▸ **THE PROBLEM**: Please state how many lines in the records below contain the word "Hops"; the answer should be a number and nothing else.

▸ **RECORDS PROVIDED**:
*** Begin section ***
(** ** Promotion *)

Lemma pop_front_Some (w : WaiterQueue) id op w' :
  pop_front w = (Some (id, op), w') <->
  bt_first (entries w) = Some id /\ entries w !! id = Some op /\
  w' = mkWaiters (delete id (entries w)) (waiter_ids w).
Proof.
  unfold pop_front. destruct (bt_first (entries w)) as [k|] eqn:E; [|naive_solver].
  apply bt_first_Some in E as [[op' Hop] _]. rewrite Hop. split; [|naive_solver].
  intros [= -> -> <-]. auto.
Qed.

Lemma pop_front_None (w : WaiterQueue) w' : pop_front w = (None, w') -> entries w = ∅ /\ w' = w.
Proof.
  unfold pop_front. destruct (bt_first (entries w)) as [k|] eqn:E.
  - apply bt_first_Some in E as [[op' Hop] _]. by rewrite Hop.
  - intros [= <-]. by apply bt_first_None in E.
Qed.

Lemma update_operation_eq f op o c :
  operations c !! op = Some o -> update_operation f op c = set_operation op (f o) c.
Proof. intros H. unfold update_operation. by rewrite H. Qed.

Lemma set_operation_lookup op o c : operations (set_operation op o c) !! op = Some o.
Proof. apply lookup_insert_eq. Qed.

Lemma set_operation_twice op o o' c :
  set_operation op o' (set_operation op o c) = set_operation op o' c.
Proof. unfold set_operation. simpl. by rewrite insert_insert_eq. Qed.

(** The transaction after the oldest waiter [op] was moved out of the queue
    and its operation accepted. *)
Definition moved t (b : Binding) (id op : Z) (wk : WakerSlot) : MailboxTxn M :=
  add_wakers (slot_take wk WakerAction.Wake []).2
    (mkTxn (set_state (set_waiters (mkWaiters (delete id (entries (waiters (txn_state t))))
                                      (waiter_ids (waiters (txn_state t)))) (txn_state t))
       (set_operation op (mkOperation (OpAccepted (binding_incarnation b)) None None) (cell t)))
       (payload t)).

Lemma promote_iter fuel b t id op o m n :
  queue_full (binding_kind b) (txn_state t) = false ->
  bt_first (entries (waiters (txn_state t))) = Some id ->
  entries (waiters (txn_state t)) !! id = Some op ->
  operations (cell t) !! op = Some o -> op_outcome o = OpWaiting m n ->
  promote_loop (S fuel) b t =
    (t ← push_accepted (moved t b id op (op_waker o)) (binding_kind b) m; promote_loop fuel b t).
Proof.
  intros Hf Hid Hop Ho Hm. cbn [promote_loop]. rewrite Hf.
  assert (Hp : pop_front (waiters (txn_state t)) =
    (Some (id, op), mkWaiters (delete id (entries (waiters (txn_state t))))
                      (waiter_ids (waiters (txn_state t))))) by (by apply pop_front_Some).
  rewrite Hp. unfold on_state, on_cell. cbn [cell].
  rewrite (update_operation_eq clear_registration op o) by done.
  rewrite (update_operation_eq _ _ (clear_registration o)) by apply set_operation_lookup.
  rewrite set_operation_twice, set_operation_lookup.
  unfold observe, clear_registration, op_accept. cbn [op_outcome op_waker op_registration].
  rewrite Hm. cbn [op_outcome op_waker op_registration].
  unfold moved. destruct (slot_take (op_waker o) WakerAction.Wake []) as [slot fx] eqn:Es.
  assert (slot = None) as -> by (unfold slot_take in Es; destruct (op_waker o); by simplify_eq).
  rewrite set_operation_twice. done.
Qed.

(** One promoted waiter keeps the invariant. *)
Lemma pinv_moved t b id op o d :
  entries (waiters (txn_state t)) !! id = Some op -> operations (cell t) !! op = Some o ->
  pinv (mkWorld (cell t) d) -> pinv (mkWorld (cell (moved t b id op (op_waker o))) d).
Proof.
  intros Hop Ho Hi. destruct (pi_entries _ Hi id op Hop) as (_ & q & Hq & _ & Hr). simpl in Hq.
  simplify_eq.
  pose proof (pinv_unregister (mkWorld (cell t) d) op o
    (mkOperation (OpAccepted (binding_incarnation b)) None None) Ho eq_refl eq_refl Hi) as H.
  simpl in H. rewrite Hr in H. exact H.
Qed.

Section promote_induction.
Context (b : Binding) (d : option (MailboxTeardown M)).
Context (P : MailboxTxn M -> MailboxTxn M -> Prop).
Hypothesis Prefl : forall t, P t t.
Hypothesis Pstep : forall t id op o m n t1 t2,
  pinv (mkWorld (cell t) d) -> phase (txn_state t) = Phase.Bound b ->
  queue_full (binding_kind b) (txn_state t) = false ->
  bt_first (entries (waiters (txn_state t))) = Some id ->
  entries (waiters (txn_state t)) !! id = Some op ->
  operations (cell t) !! op = Some o -> op_outcome o = OpWaiting m n ->
  op_registration o = Some id ->
  push_accepted (moved t b id op (op_waker o)) (binding_kind b) m = Ret t1 ->
  P t1 t2 -> P t t2.
(* ===== verification/MailboxOrder.v ===== *)
(** * Order and outcomes of mailbox operations

    A queue mailbox serves one line: the queued messages followed by the
    messages of the parked senders, oldest first. *)

From S2P Require Import Prelude BTree Identity Policy Mailbox MailboxInv MailboxErrors MailboxProps.

Section order.
Context {M : Type}.
Implicit Types (c : MailboxCell M) (t : MailboxTxn M) (o : OperationState M).

(** ** The line *)

(** The message parked under a registration. *)
Definition parked_message c (id : Z) : option M :=
  match entries (waiters (state c)) !! id with
  | Some op => match operations c !! op with Some o => op_message o | None => None end
  | None => None
  end.

Definition parked c : list M := omap (parked_message c) (bt_keys (entries (waiters (state c)))).

Definition line c : list M := (message <$> queue (state c)) ++ parked c.

Lemma omap_ext_in {A B} (f g : A -> option B) (l : list A) :
  (forall x, x ∈ l -> f x = g x) -> omap f l = omap g l.
Proof.
  induction l as [|x l IH]; intros H; [done|].
  assert (E : omap f l = omap g l) by (apply IH; intros y Hy; apply H; by right).
  unfold omap in *. simpl. rewrite (H x) by left. by rewrite E.
Qed.

Lemma parked_empty c : entries (waiters (state c)) = ∅ -> parked c = [].
Proof. intros H. unfold parked. by rewrite H. Qed.

Lemma parked_set_operation op o o' c :
  operations c !! op = Some o -> op_message o' = op_message o ->
  parked (set_operation op o' c) = parked c.
Proof.
  intros Ho Hm. unfold parked. simpl. apply omap_ext_in. intros id _. unfold parked_message. simpl.
  destruct (entries (waiters (state c)) !! id) as [q|]; [|done].
  destruct (decide (q = op)) as [->|Hne].
  - by rewrite lookup_insert_eq, Ho.
  - by rewrite lookup_insert_ne.
Qed.

(** Removing one registered operation from the queue and the store. *)
Lemma parked_without c c' id op o o' d :
  pinv (mkWorld c d) ->
  entries (waiters (state c)) !! id = Some op -> operations c !! op = Some o ->
  entries (waiters (state c')) = delete id (entries (waiters (state c))) ->
  operations c' = <[op := o']> (operations c) ->
  parked c' = omap (parked_message c)
    (filter (fun j => j ≠ id) (bt_keys (entries (waiters (state c))))).
Proof.
  intros Hi Hop Ho He Hops. unfold parked. rewrite He, bt_keys_delete. apply omap_ext_in.
  intros j [Hne [q Hq]%elem_of_bt_keys]%list_elem_of_filter. unfold parked_message.
  rewrite He, Hops, lookup_delete_ne, Hq by done. rewrite lookup_insert_ne; [done|].
  intros <-. destruct (pi_entries _ Hi id op Hop) as (_ & x & Hx & _ & Hxr).
  destruct (pi_entries _ Hi j op Hq) as (_ & y & Hy & _ & Hyr). simpl in *. congruence.
Qed.

(** The oldest waiter's message comes first. *)
Lemma parked_first c id op o m n d :
  pinv (mkWorld c d) -> bt_first (entries (waiters (state c))) = Some id ->
  entries (waiters (state c)) !! id = Some op -> operations c !! op = Some o ->
  op_outcome o = OpWaiting m n ->
  parked c = m :: omap (parked_message c)
    (filter (fun j => j ≠ id) (bt_keys (entries (waiters (state c))))).
Proof.
  intros Hi Hf Hop Ho Hm. unfold parked. rewrite <- bt_keys_delete.
  rewrite (bt_first_cons _ _ Hf) at 1. cbn. unfold parked_message at 1. rewrite Hop, Ho.
  unfold op_message. by rewrite Hm.
Qed.

(** ** Promotion keeps the line *)

Lemma promote_waiters_line b cap d t t' :
  pinv (mkWorld (cell t) d) -> phase (txn_state t) = Phase.Bound b ->
  binding_kind b = ResolvedQueue cap ->
  promote_waiters b t = Ret t' -> line (cell t') = line (cell t).
Proof.
  intros Hi Hp Hk Hpr.
  refine (proj2 (proj2 (proj2 (promote_loop_ind b d (fun t t' => line (cell t') = line (cell t))
    _ _ _ _ _ (Nat.lt_succ_diag_r _) Hi Hp Hpr)))).
  - done.
  - intros t0 id op o m n t1 t2 Hi0 _ _ Hf Hop Ho Hm _ Hpush ->.
    apply push_accepted_Ret in Hpush as (Hc & _). rewrite Hk in Hc. unfold line.
    rewrite (parked_first (cell t0) id op o m n d Hi0 Hf Hop Ho Hm).
    rewrite (parked_without (cell t0) (cell t1) id op o
      (mkOperation (OpAccepted (binding_incarnation b)) None None) d Hi0 Hop Ho);
      [|by rewrite Hc..].
    rewrite Hc. simpl. rewrite fmap_app. simpl. by rewrite <- app_assoc.
Qed.

(** ** Sending *)

Lemma park_line t m n op t' d :
  pinv (mkWorld (cell t) d) -> park t m n = Ret (op, t') -> line (cell t') = line (cell t) ++ [m].
Proof.
  intros Hi (Hop & _ & Hc)%park_Ret. unfold txn_state in *.
  set (id := MonotonicCounter.current (waiter_ids (waiters (state (cell t)))) + 1) in *.
  assert (Hlast : forall j, is_Some (entries (waiters (state (cell t))) !! j) -> j < id).
  { intros j [q Hq]. apply (pi_entries _ Hi) in Hq as [Hq _]. simpl in Hq. unfold id. lia. }
  unfold line, parked. rewrite Hc. simpl. rewrite bt_keys_insert_last by done.
  rewrite omap_app. simpl. unfold parked_message at 2. simpl.
  rewrite lookup_insert_eq, Hop, lookup_insert_eq. simpl. rewrite app_assoc. f_equal. f_equal.
  apply omap_ext_in. intros j Hj%elem_of_bt_keys. unfold parked_message. simpl.
  pose proof (Hlast j Hj). destruct Hj as [q Hq].
  rewrite lookup_insert_ne, Hq by lia. rewrite lookup_insert_ne; [done|].
  destruct (pi_entries _ Hi j q Hq) as (_ & x & Hx & _). intros <-.
  pose proof (pi_heap _ Hi (next_operation (cell t)) ltac:(eauto)) as Hlt. simpl in Hlt. lia.
Qed.

Lemma accept_line t b cap m i t' d :
  minv (mkWorld (cell t) d) -> phase (txn_state t) = Phase.Bound b ->
  binding_kind b = ResolvedQueue cap ->
  accept_locked t b m = Ret (Ok i, t') -> line (cell t') = line (cell t) ++ [m].
Proof.
  intros Hi Hp Hk Ha. apply (accept_locked_inv _ _ _ _ _ _ Hi Hp) in Ha.
  destruct Ha as (_ & _ & Hw & He & _ & t1 & Ht1 & ->).
  apply push_accepted_Ret in Ht1 as (Hc & _). rewrite Hk in Hc. unfold line, txn_state in *.
  simpl in *. rewrite (parked_empty (cell t)), (parked_empty (cell t1)) by (by rewrite <- ?Hw).
  rewrite !app_nil_r, Hc. simpl. by rewrite fmap_app.
Qed.

(** The kind of a live queue mailbox. *)
Lemma live_kind c d b cap :
  pinv (mkWorld c d) -> kind (state c) = Some (ResolvedQueue cap) ->
  live_binding (phase (state c)) = Some b -> binding_kind b = ResolvedQueue cap.
Proof. intros Hi Hk Hb. destruct (pi_kind _ Hi b Hb) as [H _]. simpl in H. congruence. Qed.

(** *** The line, operation by operation *)

Section line_steps.
Context (c : MailboxCell M) (d : option (MailboxTeardown M)) (cap : positive).
Context (Hi : minv (mkWorld c d)) (Hk : kind (state c) = Some (ResolvedQueue cap)).

Lemma submit_line m r fx c' :
  submit c m = Ret (r, fx, c') ->
  match r with
  | SubTerminated m' _ => m' = m /\ c' = c
  | SubAccepted _ | SubParked _ => line c' = line c ++ [m]
  end.
Proof using Hi Hk.
  intros Hs. pose proof Hi as [Hp Hpr]. unfold submit, txn_state in Hs. simpl in Hs.
  destruct (phase (state c)) as [|b|b|f] eqn:Ep.
  - destruct (park _ m None) as [[op t]| |] eqn:E; simplify_eq/=.
    by apply (park_line (txn_new c) m None op t d).
  - assert (Hbk : binding_kind b = ResolvedQueue cap)
      by (apply (live_kind c d); [done|done|by rewrite Ep]).
    destruct (accept_locked _ b m) as [[r1 t1]| |] eqn:Ea; simpl in Hs; [|done..].
    pose proof (accept_locked_inv (txn_new c) b m r1 t1 d Hi Ep Ea) as Hinv.
    destruct r1 as [i|m'].
    + simplify_eq/=. by eapply (accept_line (txn_new c)).
    + destruct Hinv as (-> & -> & _). destruct (park _ m _) as [[op t]| |] eqn:E; simplify_eq/=.
      by apply (park_line (txn_new c) m (Some (binding_incarnation b)) op t d).
  - destruct (park _ m _) as [[op t]| |] eqn:E; simplify_eq/=.
    by apply (park_line (txn_new c) m (Some (binding_incarnation b)) op t d).
  - by simplify_eq/=.
Qed.

Lemma try_send_line m r fx c' :
  try_send c m = Ret (r, fx, c') ->
  match r with
  | Ok _ => line c' = line c ++ [m]
  | Err e => error_message e = m /\ c' = c
  end.
Proof using Hi Hk.
  intros Hs. pose proof Hi as [Hp Hpr]. unfold try_send, txn_state in Hs. simpl in Hs.
  destruct (phase (state c)) as [|b|b|f] eqn:Ep; [by simplify_eq/=| |by simplify_eq/=..].
  assert (Hbk : binding_kind b = ResolvedQueue cap)
    by (apply (live_kind c d); [done|done|by rewrite Ep]).
  destruct (accept_locked _ b m) as [[r1 t1]| |] eqn:Ea; simpl in Hs; [|done..].
  pose proof (accept_locked_inv (txn_new c) b m r1 t1 d Hi Ep Ea) as Hinv.
  destruct r1 as [i|m'].
  - simplify_eq/=. by eapply (accept_line (txn_new c)).
  - destruct Hinv as (-> & -> & _). by simplify_eq/=.
Qed.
*** End section ***
▸ **SOLVED PROBLEM**: 2